CHeBA's Professors, Associate Professors, Doctors, Study Coordinators, Research Assistants, Students, Managers and support staff have united virtually to clock more than 10,000 kilometres (nearly 15 million steps) from London to the Himalayas to promote the significance of social connectedness and physical health during Sydney's lockdown.
The ambitious virtual distance, commencing at the start of World Alzheimer's Month on 1st September, is a tribute to CHeBA's leaders, Professor Henry Brodaty AO and Professor Perminder Sachdev AM. In the early 1970s the system in New South Wales was that trainees for specialist training in psychiatry were required to spend their first year in a rural placement. As a young 26-year old, Co-Director Henry Brodaty chose London and as such, his first job as a psychiatry trainee was in the Academic Department of Psychiatry, Middlesex Hospital.
CHeBA's staff and students will make their way across Paris, Switzerland, Slovenia, Sarajevo, Istanbul, Turkey, Syria and more all the way to the foothills of the Himalayas, in dedication of Co-Director Perminder Sachdev, who grew up in a small town near Shimla, the capital of Himachal Pradseh. Professor Sachdev completed his schooling at St Luke's School in Solan, just 1,000kms away from Kathmandu where this virtual walk will conclude.

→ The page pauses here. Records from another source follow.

Definition should_create_snapshot (s : StateManager) : option bool :=
  let c := s.(sm_pruning_config) in
  if negb c.(pc_keep_state_snapshots) then Some false
  else if bool_decide (c.(pc_snapshot_interval_epochs) = 0) then None
  else Some (bool_decide (get_current_epoch s mod c.(pc_snapshot_interval_epochs) = 0)).

(** The nonces of a pair of shards are dropped once there are more than 100000. *)
Definition drop_old_nonces (s : StateManager) : StateManager :=
  s <| processed_receipt_nonces :=
         filter (fun kv => (size kv.2 <= 100000)%nat) s.(processed_receipt_nonces) |>.

Definition prune_old_data (current_epoch : Z) : node PruningReport := fun s =>
  let c := s.(sm_pruning_config) in
  if negb c.(pc_enabled) then (Done (MkReport 0 0 0 0 0), s)
  else
    let '(chunks, s) :=
      if c.(pc_prune_expired_storage)
      then match prune_expired_storage s.(block_height) s with
           | (Done l, s) => (len64 l, s)
           | (_, s) => (0, s)
           end
      else (0, s) in
    let '(receipts, s) :=
      if c.(prune_old_receipts)
      then let '(l, s) := prune_expired_receipts current_epoch s in (len64 l, s)
      else (0, s) in
    (Done (MkReport chunks receipts 0 0 0), drop_old_nonces s).

Definition create_state_snapshot (s : StateManager) : StateSnapshot * StateManager :=
  let '(st, s') := get_stats s in
  (MkSnapshot (get_current_epoch s) s.(block_height) s.(sm_state_root) s.(sm_tx_root) s.(receipts_root)
     s.(events_root_post) s.(events_root_poc) s.(rollup_root) s.(sm_da_root) now
     (Z.of_nat (size s.(accounts))) (wrap32 (Z.of_nat (size s.(validators))))
     (Z.of_nat (size s.(storage))) st, s').

(** [mem::discriminant] of an account type. *)
Definition type_tag (t : AccountType) : Z :=
  match t with
  | EOA => 0
  | Device _ _ => 1
  | Contract _ _ => 2
  | System _ => 3
  | Validator _ _ _ => 4
  | StorageProvider _ _ => 5
  | Hybrid _ => 6
  end.

Definition get_accounts_by_type (t : AccountType) (s : StateManager) : list Account :=
  filter (fun a => type_tag a.(account_type) = type_tag t) (hash_iter s.(accounts)).*2.

Definition get_storage_providers (s : StateManager) : list Account :=
  filter (fun a => is_storage_provider a = true) (hash_iter s.(accounts)).*2.

Definition get_sectors_by_node (a : Address) (s : StateManager) : list StorageEntry :=
  filter (fun e => e.(se_triad).(ti_primary).(tm_node_id) = a
                   \/ e.(se_triad).(ti_replica_a).(tm_node_id) = a
                   \/ e.(se_triad).(ti_replica_b).(tm_node_id) = a) (hash_iter s.(storage)).*2.

Definition get_failing_sectors (threshold : Z) (s : StateManager) : list StorageEntry :=
  filter (fun e => e.(verification_failures) >= threshold) (hash_iter s.(storage)).*2.

Definition get_slices_by_owner (a : Address) (s : StateManager) : list SliceConfig :=
  filter (fun c => c.(slice_owner) = a) (hash_iter s.(slices)).*2.

Definition get_pending_receipts_for_shard (dst : Z) (s : StateManager) : list PendingReceipt :=
  filter (fun p => p.(receipt).(dst_shard) = dst) (hash_iter s.(pending_receipts)).*2.

Definition validate_state_transition (from_root to_root : Hash) (s : StateManager) : bool :=
  bool_decide (from_root <> to_root) || bool_decide (s.(accounts) = ∅).

Definition member_healthy (m : TriadMember) : bool :=
  bool_decide (m.(tm_health_score) > 50000) && bool_decide (m.(tm_consecutive_misses) < 3).

Definition verify_triad_health (chunk : Hash) : node TriadHealthReport :=
  let! e := gets (fun s => s.(storage) !! chunk) in
  let! entry := found e not_found in
  let p := member_healthy entry.(se_triad).(ti_primary) in
  let a := member_healthy entry.(se_triad).(ti_replica_a) in
  let b := member_healthy entry.(se_triad).(ti_replica_b) in
  let healthy := len64 (filter (fun h => h = true) [p; a; b]) in
  pure (MkHealthReport chunk p a b healthy (bool_decide (healthy < 2)) (negb p && (a || b))
    entry.(se_triad).(ti_diversity_score) entry.(se_last_audit_epoch)).

End State.

(** ** Persistence *)

(** The two files of the directory, [None] when there is none. *)
Record Disk : Type := MkDisk {
  accounts_json : option bytes;
  validators_json : option bytes;
}.

(** What the operating system answers: whether the directory can be made, whether a
    write succeeds and what the file holds then, whether a file can be read. *)
Record Os : Type := MkOs {
  make_dir : bool;
  write : string -> bytes -> bool * option bytes;
  can_read : string -> bool;
}.

(** [serde_json]. *)
Class DiskPrims : Type := {
  accounts_to_json : list Account -> option bytes;
  validators_to_json : list ValidatorInfo -> option bytes;
  accounts_of_json : bytes -> option (list Account);
  validators_of_json : bytes -> option (list ValidatorInfo);
}.

Section Persistence.
Context `{HashOrder} `{DiskPrims}.

(** Whether it returns [Ok], and the files it leaves. *)
Definition flush_to_disk (os : Os) (s : StateManager) (d : Disk) : bool * Disk :=
  if negb os.(make_dir) then (false, d)
  else
    match accounts_to_json (hash_iter s.(accounts)).*2 with
    | None => (false, d)
    | Some json =>
        let '(ok, file) := os.(write) "accounts.json" json in
        let d := d <| accounts_json := file |> in
        if negb ok then (false, d)
        else
          match validators_to_json (hash_iter s.(validators)).*2 with
          | None => (false, d)
          | Some json =>
              let '(ok, file) := os.(write) "validators.json" json in
              (ok, d <| validators_json := file |>)
          end
    end.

During Greater Sydney's current lockdown restrictions, everyone at CHeBA is limited to a 5km radius from their homes and are missing their professional and social interaction. As such, and in support of Sydney's Operation Stay at Home, the CHeBA team will rack up as many of their steps and kilometres as possible within their own homes, creatively using lounge room shuttle runs and stairs to increase their physical activity.

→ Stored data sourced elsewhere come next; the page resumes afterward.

(** An account that a transfer makes cannot be spent from.  It gets the key of
    1312 zero bytes; unless its address is a hash of that key, every transaction from it
    is refused in every later state, and the coins stay there. *)
Theorem new_account_frozen now elapsed tx to amount memo stealth s r s1 ok s2 :
  wf s -> tx.(payload) = Transfer to amount memo stealth -> in_u128 amount ->
  s.(accounts) !! to = None -> not_of_zero_key to ->
  execute_transaction now elapsed tx s = (Done r, s1) -> rtc (Step ok) s1 s2 ->
  exists b, s2.(accounts) !! to = Some b /\ amount <= b.(balance)
    /\ forall now' elapsed' tx', tx'.(from) = to ->
       exists e, execute_transaction now' elapsed' tx' s2 = (Fail e, s2).
Proof.
  intros Hwf Hp Ha Hnone Hno He Hrun.
  assert (typed_payload tx.(payload)) as Ht by (by rewrite Hp).
  destruct (wp_Done _ _ _ _ _ _ (wp_execute now elapsed tx s Hwf Ht) He) as (a & Hfrom & _ & Hex).
  assert (to <> tx.(from)) as Hne by congruence.
  destruct (transfer_credits _ _ _ _ _ _ _ _ _ _ Hwf Hp ltac:(apply Ha) Hne Hnone He) as (b & Hb & Hle).
  assert (b.(dilithium_pk) = zero_key) as Hz.
  { destruct (executed_lookup _ _ _ _ _ ltac:(apply Hwf) Hfrom Hex) as (me & mid & Hg & _ & _ & _ & Hl & _).
    rewrite Hl, bool_decide_false in Hb by done. apply (st_key to). by apply (grows_new _ _ Hg). }
  pose proof (execute_wf now elapsed tx s Hwf Ht) as Hwf1. rewrite He in Hwf1. simpl in Hwf1.
  clear Hex He Hfrom. revert b Hb Hle Hz Hwf1.
  induction Hrun as [s1|s1 s3 s4 (o & Hto & _ & ->) _ IH]; intros b Hb Hle Hz Hwf1.
  - exists b. split_and!; [done|done|]. intros. subst. by eapply zero_key_refused.
  - destruct (frozen_step o s1 to b) as (b' & Hb' & Hz' & Hle'); [done..|].
    eapply IH; [done|lia|done|by apply run_op_wf].
Qed.
End Theorems.

(** ** Storage providers *)

Section Providers.
Context `{NodePrims}.

Inductive ProviderOp : Type :=
| PAdd (sector : SectorInfo)
| PRemove (id : Hash)
| PFaulty (id : Hash)
| PPromote (id : Hash) (r : TriadRole)
| PRepair (id : Hash)
| PPost (ok : bool) (latency epoch : Z)
| PEarn (storage retrieval post : Balance)
| PPayout (amount : Balance)
| PSlash (amount : Balance) (why : string) (evidence : Hash) (t : NodeAccount.SlashingType)
| PLock (amount : Balance)
| PUnlock (amount : Balance).

(** The account a call leaves, which is the old one when nothing was changed. *)
Definition or_old (a : Account) (r : result Account EgoError) : Account :=
  match r with Ok b => b | Err _ => a end.

Definition run_provider (now : Timestamp) (o : ProviderOp) (a : Account) : Account :=
  match o with
  | PAdd sector => or_old a (add_sector now sector a)
  | PRemove id => or_old a (remove_sector now id a)
  | PFaulty id => or_old a (mark_sector_faulty now id a)
  | PPromote id r => or_old a (promote_replica now id r a)
  | PRepair id => or_old a (record_repair now id a)
  | PPost ok latency epoch => default a (record_post_proof now ok latency epoch a)
  | PEarn storage retrieval post => or_old a (add_provider_earnings now storage retrieval post a)
  | PPayout amount => (process_provider_payout now amount a).2
  | PSlash amount why evidence t => or_old a (slash_provider now amount why evidence t a)
  | PLock amount => (lock_provider_collateral now amount a).2
  | PUnlock amount => (unlock_provider_collateral now amount a).2
  end.

Definition sizes (l : list SectorInfo) : Z := zsum (size_bytes <$> l).

(** The space that is allocated is that of the sectors, and no more than there is. *)
Definition stored (p : StorageProviderInfo) : Prop :=
  p.(storage_allocated) = sizes p.(active_sectors) /\ p.(storage_allocated) <= p.(storage_capacity)
  /\ Forall (fun x => 0 <= x.(size_bytes)) p.(active_sectors).

(** What a provider holds beyond what it earned: its balance, its collateral and
    what is due to it, with what it was slashed. *)
Definition holdings (a : Account) (p : StorageProviderInfo) : Z :=
  a.(balance) + p.(collateral_locked) + p.(earnings).(pending_payouts)
  + p.(earnings).(total_slashed) - p.(earnings).(total_earned).

(** Amounts are unsigned and no sum leaves its width. *)
Definition fits (o : ProviderOp) (a : Account) (p : StorageProviderInfo) : Prop :=
  match o with
  | PAdd sector => 0 <= sector.(size_bytes) /\ p.(storage_allocated) + sector.(size_bytes) <= u64_max
  | PEarn storage retrieval post =>
      0 <= storage /\ 0 <= retrieval /\ 0 <= post
      /\ p.(earnings).(total_earned) + storage + retrieval + post <= u128_max
      /\ p.(earnings).(pending_payouts) + storage + retrieval + post <= u128_max
  | PPayout amount | PUnlock amount => 0 <= amount /\ a.(balance) + amount <= u128_max
  | PSlash amount _ _ _ => 0 <= amount /\ p.(earnings).(total_slashed) + amount <= u128_max
  | PLock amount => 0 <= amount /\ p.(collateral_locked) + amount <= u128_max
  | _ => True
  end.

(** Unsigned fields. *)
Definition unsigned (p : StorageProviderInfo) : Prop :=
  0 <= p.(collateral_locked) /\ 0 <= p.(earnings).(pending_payouts)
  /\ 0 <= p.(earnings).(total_slashed) /\ 0 <= p.(earnings).(total_earned).

Definition provider_ok (h : Z) (a : Account) : Prop :=
  exists p, a.(storage_provider_info) = Some p /\ stored p /\ unsigned p /\ holdings a p = h.

Definition ProviderStep (a b : Account) : Prop :=
  exists now o, (forall p, a.(storage_provider_info) = Some p -> fits o a p) /\ b = run_provider now o a.

Lemma sizes_app l k : sizes (l ++ k) = sizes l + sizes k.
Proof. unfold sizes. by rewrite fmap_app, zsum_app. Qed.

Lemma take_sector_sizes id l x k :
  take_sector id l = Some (x, k) -> sizes l = size_bytes x + sizes k /\
  (Forall (fun x => 0 <= x.(size_bytes)) l -> 0 <= x.(size_bytes) /\ Forall (fun x => 0 <= x.(size_bytes)) k).
Proof.
  revert k. induction l as [|y l IH]; intros k Hk; simpl in Hk; [done|]. case_bool_decide.
  - simplify_eq. split; [done|]. by intros ?%Forall_cons.
  - apply bind_Some in Hk as ([z l'] & Hl & [= -> <-]). destruct (IH _ Hl) as [IH1 IH2]. split.
    + unfold sizes in *. rewrite !fmap_cons, !zsum_cons, IH1. lia.
    + intros [Hy Hf]%Forall_cons. destruct (IH2 Hf). split; [done|]. by constructor.
Qed.

Lemma find_sector_sizes id f l k :
  (forall x, (f x).(size_bytes) = x.(size_bytes)) -> find_sector_mut id f l = Some k -> size_bytes <$> k = size_bytes <$> l.
Proof.
  intros Hf. revert k. induction l as [|y l IH]; intros k Hk; simpl in Hk; [done|]. case_bool_decide.
  - simplify_eq. simpl. by rewrite Hf.
  - apply bind_Some in Hk as (l' & Hl & [= <-]). by rewrite !fmap_cons, (IH _ Hl).
Qed.

Lemma stored_same p q :
  stored p -> q.(storage_allocated) = p.(storage_allocated) -> q.(storage_capacity) = p.(storage_capacity) ->
  size_bytes <$> q.(active_sectors) = size_bytes <$> p.(active_sectors) -> stored q.
Proof.
  intros (Ha & Hc & Hf) E1 E2 E3. unfold stored, sizes. rewrite E1, E2, E3. split_and!; [done..|].
  apply (Forall_fmap size_bytes (fun z => 0 <= z)). rewrite E3. by apply Forall_fmap.
Qed.

Lemma with_provider_inv now f a b p :
  a.(storage_provider_info) = Some p -> or_old a (with_provider now f a) = b ->
  b = a \/ exists q, f p = Ok q /\ b = a <| storage_provider_info := Some q |> <| last_activity := now |>.
Proof.
  intros Hp <-. unfold with_provider. rewrite Hp. destruct (f p) as [q|e]; simpl; [right; eauto|by left].
Qed.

There is clear evidence that lockdowns can take a toll on our physical and mental wellbeing, and the CHeBA Lockdown Challenge is set to promote the benefits of physical exercise and social connectedness - even virtually.
With CHeBA's Co-Directors walking the talk and joining the CHeBA Lockdown Challenge, please give generously and sponsor one of the staff or students to advance research into healthy brain ageing for all Australians. All funds raised by the CHeBA Lockdown Challenge will support research not only into early diagnosis, treatment and care for those with dementia, but also its prevention, and the promotion of positive ageing for the future.